Phillies fans will tell you, though, that Ibanez's hot bat in the playoffs is no surprise despite a career .706 playoff OPS as a Phillie. They would have equally expected what we have seen thus far or an 0-for-25 skid because he has always been a streaky hitter. His three years in Philadelphia inspired The Good Phight writer Joecatz (@joecatz) to dig into the numbers, attempting to explain why Ibanez seemed at times completely lost and at other times the second coming of Babe Ruth.

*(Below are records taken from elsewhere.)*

(** [out] is an encoded block for [src], with its checksum if there is one. *)
Definition encodes (c : Compressor) (gen_crc : bool) (src out : list Z) : Prop :=
  ∃ body, out = body ++ crc_trailer gen_crc body ∧ encodes_body c src body
    ∧ zlen out ≤ cp_max_dst_size c + (if gen_crc then 4 else 0).

(** A compressor for good options. *)
Record good_compressor (c : Compressor) (o : CompressOptions) : Prop := {
  gc_block : cp_src_block_size c = co_block_size o;
  gc_max : co_block_size o ≤ cp_max_dst_size c ≤ co_block_size o + co_block_size o / 255 + 64;
  gc_compress : ∀ src cap, 0 < zlen src ≤ co_block_size o → cp_max_dst_size c ≤ cap < 2 ^ 31 →
    ∃ body, compress c src cap = Ok body ∧ zlen body ≤ cp_max_dst_size c ∧ encodes_body c src body;
  gc_decompress : ∀ src cap out, 0 ≤ cap < 2 ^ 31 → decompress c src cap = Ok out → zlen out ≤ cap
}.

Lemma create_lz4 o : co_algo o = LZ4 → 0 < co_block_size o ≤ 65536 →
  create_compressor o = Ok {| cp_kind := Lz4Compressor;
    cp_max_dst_size := LZ4_compressBound (co_block_size o); cp_src_block_size := co_block_size o |}
  ∧ LZ4_compressBound (co_block_size o) = co_block_size o + co_block_size o / 255 + 16.
Proof.
  intros Ha Hb. assert (LZ4_compressBound (co_block_size o) = co_block_size o + co_block_size o / 255 + 16) as Hl.
  { apply lz4_bound. unfold LZ4_MAX_INPUT_SIZE. lia. }
  split; [|done]. unfold create_compressor, Lz4Compressor_new, lz4_compress_bound, ensure, I32_MAX.
  rewrite Ha, Hl. cbn [LZ4 Z.eqb Pos.eqb rbind]. bcases. all: cbn [rbind negb]; try done; dlia.
Qed.

Lemma create_zstd o : co_algo o = ZSTD → 0 < co_block_size o →
  create_compressor o = Ok {| cp_kind := ZstdCompressor;
    cp_max_dst_size := zstd_compress_bound (co_block_size o); cp_src_block_size := co_block_size o |}.
Proof.
  intros Ha Hb. unfold create_compressor, ZstdCompressor_new, ensure. rewrite Ha.
  cbn [ZSTD LZ4 Z.eqb Pos.eqb rbind]. by destruct (Z.eqb_spec (co_block_size o) 0); [lia|].
Qed.

Lemma good_lz4 o : 0 < co_block_size o ≤ 65536 →
  LZ4_compressBound (co_block_size o) = co_block_size o + co_block_size o / 255 + 16 →
  good_compressor {| cp_kind := Lz4Compressor;
    cp_max_dst_size := LZ4_compressBound (co_block_size o); cp_src_block_size := co_block_size o |} o.
Proof.
  intros Hb Hl. set (B := co_block_size o) in *. constructor; cbn [cp_src_block_size cp_max_dst_size]; [done|fold B; dlia|..].
  - fold B. intros src cap Hs Hc. unfold compress, ensure. cbn [cp_max_dst_size cp_kind].
    destruct (Z.leb_spec (LZ4_compressBound B) cap); [|lia]. cbn [rbind]. rewrite as_i32_small by dlia.
    assert (LZ4_compressBound (zlen src) = zlen src + zlen src / 255 + 16) as Hls.
    { apply lz4_bound. unfold LZ4_MAX_INPUT_SIZE. lia. }
    destruct (lz4_ok src cap) as (out & Ho & Hlen & Hdec); [unfold LZ4_MAX_INPUT_SIZE; lia|dlia|].
    rewrite Ho. destruct (Z.ltb_spec 0 (zlen out)); [|lia]. cbn [rbind]. exists out.
    split; [done|]. split; [dlia|]. split; [lia|]. cbn [cp_src_block_size]. intros dlen Hd.
    unfold decompress, ensure. cbn [cp_kind]. rewrite as_i32_small, Hdec by lia.
    destruct (Z.ltb_spec 0 (zlen src)); [done|lia].
  - intros src cap out Hcap. unfold decompress, ensure. cbn [cp_kind]. rewrite as_i32_small by lia.
    destruct (LZ4_decompress_safe src cap) as [o'|] eqn:E; [|done].
    destruct (0 <? zlen o'); [|done]. cbn [rbind]. intros [= <-]. by eapply lz4_fits.
Qed.

Lemma good_zstd o : 0 < co_block_size o ≤ 65536 →
  good_compressor {| cp_kind := ZstdCompressor;
    cp_max_dst_size := zstd_compress_bound (co_block_size o); cp_src_block_size := co_block_size o |} o.
Proof.
  intros Hb. set (B := co_block_size o) in *. pose proof (zstd_bound_le B Hb).
  constructor; cbn [cp_src_block_size cp_max_dst_size]; [done|fold B; dlia|..].
  - fold B. intros src cap Hs Hc. unfold compress, ensure. cbn [cp_max_dst_size cp_kind].
    destruct (Z.leb_spec (zstd_compress_bound B) cap); [|lia]. cbn [rbind].
    pose proof (zstd_bound_mono (zlen src) B ltac:(lia) ltac:(lia)).
    destruct (zstd_ok ZSTD_C_LEVEL src cap) as (out & Ho & Hlen & Hdec); [lia|lia|].
    rewrite Ho. destruct (Z.eqb_spec (zlen out) 0); [lia|]. cbn [rbind negb]. exists out.
    split; [done|]. split; [lia|]. split; [lia|]. cbn [cp_src_block_size]. intros dlen Hd.
    unfold decompress, ensure. cbn [cp_kind cp_src_block_size].
    destruct (Z.leb_spec B dlen); [|lia]. cbn [rbind]. rewrite Hdec by lia.
    destruct (Z.eqb_spec (zlen src) 0); [lia|]. cbn [rbind negb].
    destruct (Z.leb_spec (zlen src) B); [done|lia].
  - intros src cap out Hcap. unfold decompress, ensure. cbn [cp_kind cp_src_block_size].
    destruct (_ <=? cap); [|done]. cbn [rbind].
    destruct (zstd_decompress_to_buffer src cap) as [o'|] eqn:E; [|done].
    destruct (negb _); [|done]. cbn [rbind]. destruct (_ <=? _); [|done]. cbn [rbind].
    intros [= <-]. by eapply zstd_fits.
Qed.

He put Ibanez's games into buckets, generally denoting cold streaks as starting with an "oh-fer" (a game in which he has no hits) and hot streaks starting with a couple consecutive multi-hit games.

Looking at 2010 numbers, Joecatz found six streaks averaging just over 25 games and 106 plate appearances. Interestingly, Ibanez had what Joecatz described as a "scorchin" hot streak (.374 AVG/.457 OBP/.566 SLG) immediately before an "ice freakin cold" streak (.196/.257/.340). We still do not know what his clock-striking-midnight is as Cinderella, but with a double and a home run in Saturday's ALCS Game 1, he now has six hits in 16 trips to the plate in the 2012 playoffs, with a .429/.500/1.143 slash line. It is the continuation of the streak with which Ibanez wrapped up the regular season, hitting .405/.450/.811 in his final 40 PA. Prior to that, he had hit .129/.247/.214 over his previous 81 PAs. From the freezer to the pre-heated oven.

The "clutch" Ibanez we have seen thus far is really just Hot Ibanez, one half of the whole Ibanez. Cold Ibanez lurks in the periphery, a discombobulated hitter who may soon appear and take important at-bats for the Yankees. The rest of the lineup has not done much offensively, particularly the middle consisting of Robinson Cano, Mark Teixeira, and Alex Rodriguez. The trio combined for a .182 batting average in the ALDS and went 1-for-13 against the Tigers. To add injury to insult, Derek Jeter fractured his ankle in the 12th inning, ending his 2012 season. Hot Ibanez has been the Yankees' rock and they are desperately hoping he can stick around for just a little while longer.